Well, with quotes like that, one would think the Diamondbacks must have been plunked, what, twice as often as they hit batters? At least significantly more often, right?

No, of course not. Diamondbacks pitchers hit 60 batters this year. Their hitters were plunked 43 times.

But not all hit by pitches are created equal. What about the Diamondbacks’ big star, the aforementioned Goldy. The guy opposing teams were throwing at weekly. Or monthly. Or every other month.

Paul Goldschmidt was hit three times all year, on April 22 by the Giants, on July 31 by the Rays and on Sept. 19 by the Dodgers.

Interesting enough, Wade Miley was the pitcher all three times Goldschmidt was hit. And he was the one who never retaliated. The sophomore left-hander hit just four batters all season.

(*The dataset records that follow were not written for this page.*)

(* ===== verification/Strings.v ===== *)
(** * String commands ([src/t_string.c])

    The commands on strings next to GET and SET, with the helpers of
    [src/object.c] and [src/db.c] that they use. A command that changes a string
    in place does so only when the object has one owner and the right encoding;
    otherwise it stores a copy. INCRBYFLOAT, which computes with [long double],
    is not modelled. *)

From S2P Require Import Prelude CLib Util Sds Object Reply Resp Dict KeyDict Db Command.
Local Open Scope Z_scope.

Definition STRING_MAX : Z := 512 * 1024 * 1024.

(** ** The entries of [redisCommandTable] *)

Definition wm : Z := 2 ^ CMD_WRITE + 2 ^ CMD_DENYOOM.
Definition rF : Z := 2 ^ CMD_READONLY + 2 ^ CMD_FAST.

Definition string_table : list redisCommand := [
  get_entry; getNoReply_entry; set_entry;
  mkCmd (str "setnx") SetnxCommand 3 (wm + 2 ^ CMD_FAST) false 1;
  mkCmd (str "setex") SetexCommand 4 wm false 1;
  mkCmd (str "psetex") PsetexCommand 4 wm false 1;
  mkCmd (str "append") AppendCommand 3 wm false 1;
  mkCmd (str "strlen") StrlenCommand 2 rF false 1;
  mkCmd (str "setrange") SetrangeCommand 4 wm false 1;
  mkCmd (str "getrange") GetrangeCommand 4 (2 ^ CMD_READONLY) false 1;
  mkCmd (str "substr") GetrangeCommand 4 (2 ^ CMD_READONLY) false 1;
  mkCmd (str "incr") IncrCommand 2 (wm + 2 ^ CMD_FAST) false 1;
  mkCmd (str "decr") DecrCommand 2 (wm + 2 ^ CMD_FAST) false 1;
  mkCmd (str "mget") MgetCommand (-2) (2 ^ CMD_READONLY) false 1;
  mkCmd (str "incrby") IncrbyCommand 3 (wm + 2 ^ CMD_FAST) false 1;
  mkCmd (str "decrby") DecrbyCommand 3 (wm + 2 ^ CMD_FAST) false 1;
  mkCmd (str "getset") GetsetCommand 3 wm false 1;
  mkCmd (str "mset") MsetCommand (-3) wm false 1;
  mkCmd (str "msetnx") MsetnxCommand (-3) wm false 1 ].

(** [o->ptr = ...]: the object with another payload. *)
Definition with_ptr (o : robj) (p : obj_ptr) : robj := mkObj (o_type o) (o_encoding o) p (o_refcount o).

Section Strings.
Context {T : Type -> Type} `{KD : KeyDict T}.
Variable junk : Z.
Variable sdsZmallocSize : sds -> Z.
Variable embeddedSize : sds -> Z.
Variable client_obuf_limits : client_type -> obuf_limits.
Variable unixtime : Z.
Variable shareable : bool.

#[local] Abbreviation add_shared := (add_shared junk sdsZmallocSize embeddedSize client_obuf_limits unixtime).
#[local] Abbreviation add_error := (add_error junk sdsZmallocSize embeddedSize client_obuf_limits unixtime).
#[local] Abbreviation lookup_or_reply := (lookupKeyReadOrReply junk sdsZmallocSize embeddedSize client_obuf_limits unixtime).
#[local] Abbreviation get_longlong := (getLongLongFromObjectOrReply junk sdsZmallocSize embeddedSize client_obuf_limits unixtime).
#[local] Abbreviation set_generic := (setGenericCommand junk sdsZmallocSize embeddedSize client_obuf_limits unixtime).
#[local] Abbreviation encode := (tryObjectEncoding junk shareable).

Definition add_object (c : reqst) (o : robj) : res reqst :=
  out ← addReply junk sdsZmallocSize embeddedSize client_obuf_limits unixtime (q_out c) o; Ok (with_out c out).
Definition add_bulk (c : reqst) (o : robj) : res reqst :=
  out ← addReplyBulk junk sdsZmallocSize embeddedSize client_obuf_limits unixtime (q_out c) o; Ok (with_out c out).
Definition add_bulk_bytes (c : reqst) (p : bytes) : res reqst :=
  out ← addReplyBulkCBuffer junk sdsZmallocSize embeddedSize client_obuf_limits unixtime (q_out c) p; Ok (with_out c out).
(** The length, a [size_t], is converted to [long long]. *)
Definition add_longlong (c : reqst) (n : Z) : res reqst :=
  out ← addReplyLongLong junk sdsZmallocSize embeddedSize client_obuf_limits unixtime (q_out c) (s64 n); Ok (with_out c out).

Definition addReplyMultiBulkLen (c : reqst) (length : Z) : res reqst :=
  if length <? OBJ_SHARED_BULKHDR_LEN then add_shared c ([42] ++ dec length ++ crlf)
  else out ← addReplyLongLongWithPrefix junk sdsZmallocSize embeddedSize client_obuf_limits unixtime (q_out c) length 42;
       Ok (with_out c out).

(** ** Helpers *)

(** The flag is the result 1: an error was replied. *)
Definition checkType (c : reqst) (o : robj) (type : obj_type) : res (reqst * bool) :=
  if negb (bool_decide (o_type o = type)) then c ← add_shared c wrongtypeerr; Ok (c, true) else Ok (c, false).

(** The flag is the result C_OK. *)
Definition checkStringLength (c : reqst) (size : Z) : res (reqst * bool) :=
  if size >? STRING_MAX then c ← add_error c (str "string exceeds maximum allowed size (512MB)"); Ok (c, false)
  else Ok (c, true).

Definition stringObjectLen (o : robj) : res Z :=
  if negb (bool_decide (o_type o = OBJ_STRING)) then Fault AssertFailed else
  if sdsEncodedObject o then s ← obj_sds o; Ok (sdslen s)
  else match o_ptr o with PtrInt n => Ok (sdigits10 n) | _ => Fault OutOfBounds end.

(** [long] has 64 bits, as [long long]. *)
Definition getLongFromObjectOrReply (c : reqst) (o : option robj) (msg : option bytes) : res (reqst * option Z) :=
  '(c, v) ← get_longlong c o msg;
  match v with
  | None => Ok (c, None)
  | Some value =>
      if (value <? LLONG_MIN) || (value >? LLONG_MAX) then
        c ← add_error c (default (str "value is out of range") msg); Ok (c, None)
      else Ok (c, Some value)
  end.

(** The object at the key, ready to be changed in place. *)
Definition dbUnshareStringValue (db : redisDb T) (key : bytes) (o : robj) : res (redisDb T * robj) :=
  if negb (bool_decide (o_type o = OBJ_STRING)) then Fault AssertFailed else
  if negb (o_refcount o =? 1) || negb (bool_decide (o_encoding o = OBJ_ENCODING_RAW)) then
    decoded ← getDecodedObject junk o;
    s ← obj_sds decoded;
    o ← createRawStringObject junk (sds_mem s) (sdslen s);
    db ← dbOverwrite db key o;
    Ok (db, o)
  else Ok (db, o).

(** [signalModifiedKey], the notification and [server.dirty++]. *)
Definition modified (s : session T) (db : redisDb T) (event k : bytes) : session T :=
  mkSession (emit (emit db (EvModified k)) (EvNotify event k)) (s_dirty s + 1) (s_last_error s) (s_last_reply s) (s_queued s) (s_watched s) (s_watching s).

(** ** Stores *)

Definition setnxCommand (en : env) (s : session T) (c : reqst) : res (session T * reqst) :=
  v ← arg c 2; v ← encode v;
  let c := set_arg c 2 v in
  k ← arg c 1;
  set_generic en (str "setnx") s c (2 ^ OBJ_SET_NX) k v None UNIT_SECONDS (Some (str ":1" ++ crlf)) (Some (str ":0" ++ crlf)).

Definition setexCommand (en : env) (s : session T) (c : reqst) : res (session T * reqst) :=
  v ← arg c 3; v ← encode v;
  let c := set_arg c 3 v in
  k ← arg c 1; e ← arg c 2;
  set_generic en (str "setex") s c 0 k v (Some e) UNIT_SECONDS None None.

Definition psetexCommand (en : env) (s : session T) (c : reqst) : res (session T * reqst) :=
  v ← arg c 3; v ← encode v;
  let c := set_arg c 3 v in
  k ← arg c 1; e ← arg c 2;
  set_generic en (str "psetex") s c 0 k v (Some e) UNIT_MILLISECONDS None None.

Definition getsetCommand (en : env) (s : session T) (c : reqst) : res (session T * reqst) :=
  '(s, c, ok) ← getGenericCommand junk sdsZmallocSize embeddedSize client_obuf_limits unixtime en s c;
  if negb ok then Ok (s, c) else
  v ← arg c 2; v ← encode v;
  let c := set_arg c 2 v in
  key ← arg c 1; k ← obj_key key;
  db ← setKey en (s_db s) k v;
  Ok (mkSession (emit db (EvNotify (str "set") k)) (s_dirty s + 1) (s_last_error s) (s_last_reply s) (s_queued s) (s_watched s) (s_watching s), c).

(** The end of SETRANGE: the object at the key, which is in the database, is
    grown and written. *)
Definition setrange_write (s : session T) (c : reqst) (db : redisDb T) (k : bytes) (o : robj) (offset : Z) (value : sds)
  : res (session T * reqst) :=
  if sdslen value >? 0 then
    p ← obj_sds o;
    p ← sdsgrowzero junk p (u64 (offset + sdslen value));
    d ← mread (sds_mem value) 0 (Z.to_nat (sdslen value));
    mem ← mwrite (sds_mem p) (Z.to_nat offset) d;
    let p := set_mem p mem in
    db ← write_value db k (with_ptr o (PtrSds p));
    c ← add_longlong c (sdslen p);
    Ok (modified s db (str "setrange") k, c)
  else p ← obj_sds o; c ← add_longlong c (sdslen p); Ok (with_db s db, c).

Definition setrangeCommand (en : env) (s : session T) (c : reqst) : res (session T * reqst) :=
  v ← arg c 3; value ← obj_sds v;
  e ← arg c 2;
  '(c, offset) ← getLongFromObjectOrReply c (Some e) None;
  match offset with
  | None => Ok (s, c)
  | Some offset =>
      if offset <? 0 then c ← add_error c (str "offset is out of range"); Ok (s, c) else
      key ← arg c 1; k ← obj_key key;
      '(db, o) ← lookupKeyWrite en (s_db s) k;
      match o with
      | None =>
          if sdslen value =? 0 then c ← add_shared c (str ":0" ++ crlf); Ok (with_db s db, c) else
          '(c, ok) ← checkStringLength c (s64 (u64 (offset + sdslen value)));
          if negb ok then Ok (with_db s db, c) else
          p ← sdsnewlen junk None (u64 (offset + sdslen value));
          let o := createObject OBJ_STRING p in
          db ← dbAdd en db k o;
          setrange_write s c db k o offset value
      | Some o =>
          '(c, wrong) ← checkType c o OBJ_STRING;
          if (wrong : bool) then Ok (with_db s db, c) else
          olen ← stringObjectLen o;
          if sdslen value =? 0 then c ← add_longlong c olen; Ok (with_db s db, c) else
          '(c, ok) ← checkStringLength c (s64 (u64 (offset + sdslen value)));
          if negb ok then Ok (with_db s db, c) else
          '(db, o) ← dbUnshareStringValue db k o;
          setrange_write s c db k o offset value
      end
  end.

Definition appendCommand (en : env) (s : session T) (c : reqst) : res (session T * reqst) :=
  key ← arg c 1; k ← obj_key key;
  '(db, o) ← lookupKeyWrite en (s_db s) k;
  match o with
  | None =>
      v ← arg c 2; v ← encode v;
      let c := set_arg c 2 v in
      db ← dbAdd en db k (incrRefCount v);
      totlen ← stringObjectLen v;
      c ← add_longlong c totlen;
      Ok (modified s db (str "append") k, c)
  | Some o =>
      '(c, wrong) ← checkType c o OBJ_STRING;
      if (wrong : bool) then Ok (with_db s db, c) else
      v ← arg c 2; append ← obj_sds v;
      olen ← stringObjectLen o;
      '(c, ok) ← checkStringLength c (s64 (u64 (olen + sdslen append)));
      if negb ok then Ok (with_db s db, c) else
      '(db, o) ← dbUnshareStringValue db k o;
      p ← obj_sds o;
      p ← sdscatlen junk p (sds_mem append) (sdslen append);
      db ← write_value db k (with_ptr o (PtrSds p));
      c ← add_longlong c (sdslen p);
      Ok (modified s db (str "append") k, c)
  end.

(** ** Several keys *)

(** The keys of MSETNX that exist, [j] by two. *)
Fixpoint busy_keys (en : env) (db : redisDb T) (args : list robj) (busykeys : Z) : res (redisDb T * Z) :=
  match args with
  | [] => Ok (db, busykeys)
  | key :: rest =>
      k ← obj_key key;
      '(db, o) ← lookupKeyWrite en db k;
      let busykeys := match o with Some _ => busykeys + 1 | None => busykeys end in
      match rest with [] => Ok (db, busykeys) | _ :: rest => busy_keys en db rest busykeys end
  end.

(** The arguments come back with their values encoded. *)
Fixpoint mset_loop (en : env) (db : redisDb T) (args : list robj) : res (redisDb T * list robj) :=
  match args with
  | [] => Ok (db, [])
  | key :: v :: rest =>
      v ← encode v;
      k ← obj_key key;
      db ← setKey en db k v;
      '(db, rest) ← mset_loop en (emit db (EvNotify (str "set") k)) rest;
      Ok (db, key :: v :: rest)
  | [_] => Fault OutOfBounds
  end.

So, get rid of him, obviously. He’s making practically the minimum, so he’s not one of those guys who would be “contractually tough to move.” That was kind of an odd comment, too. The Diamondbacks’ only pitchers who would be tough to move without eating cash are Brandon McCarthy and relievers J.J. Putz and Heath Bell. And McCarthy would only be tough to move because the Diamondbacks backloaded his two-year deal so that he’ll make $9 million next year. Even so, there might be interested teams. Trevor Cahill isn’t exactly a bargain at $20 million for the next two years, but there are teams that would take that on.

So, get the Padres back on the phone. Ian Kennedy was the closest thing the Diamondbacks had to an enforcer this year, setting off a brawl with the Dodgers and hitting 10 batters in all. Which didn’t stop Towers from giving him away at the trade deadline. But if Towers asks nicely enough, surely the Padres will send him back to Arizona for that softy Miley.

Anyway, a lot of this is Towers diverting attention after his remade roster did no better than his old one. Not only is it a pathetic way to do so, but it should really get him fined by the league. Baseball doesn’t need its general managers publicly advocating throwing at and hitting batters.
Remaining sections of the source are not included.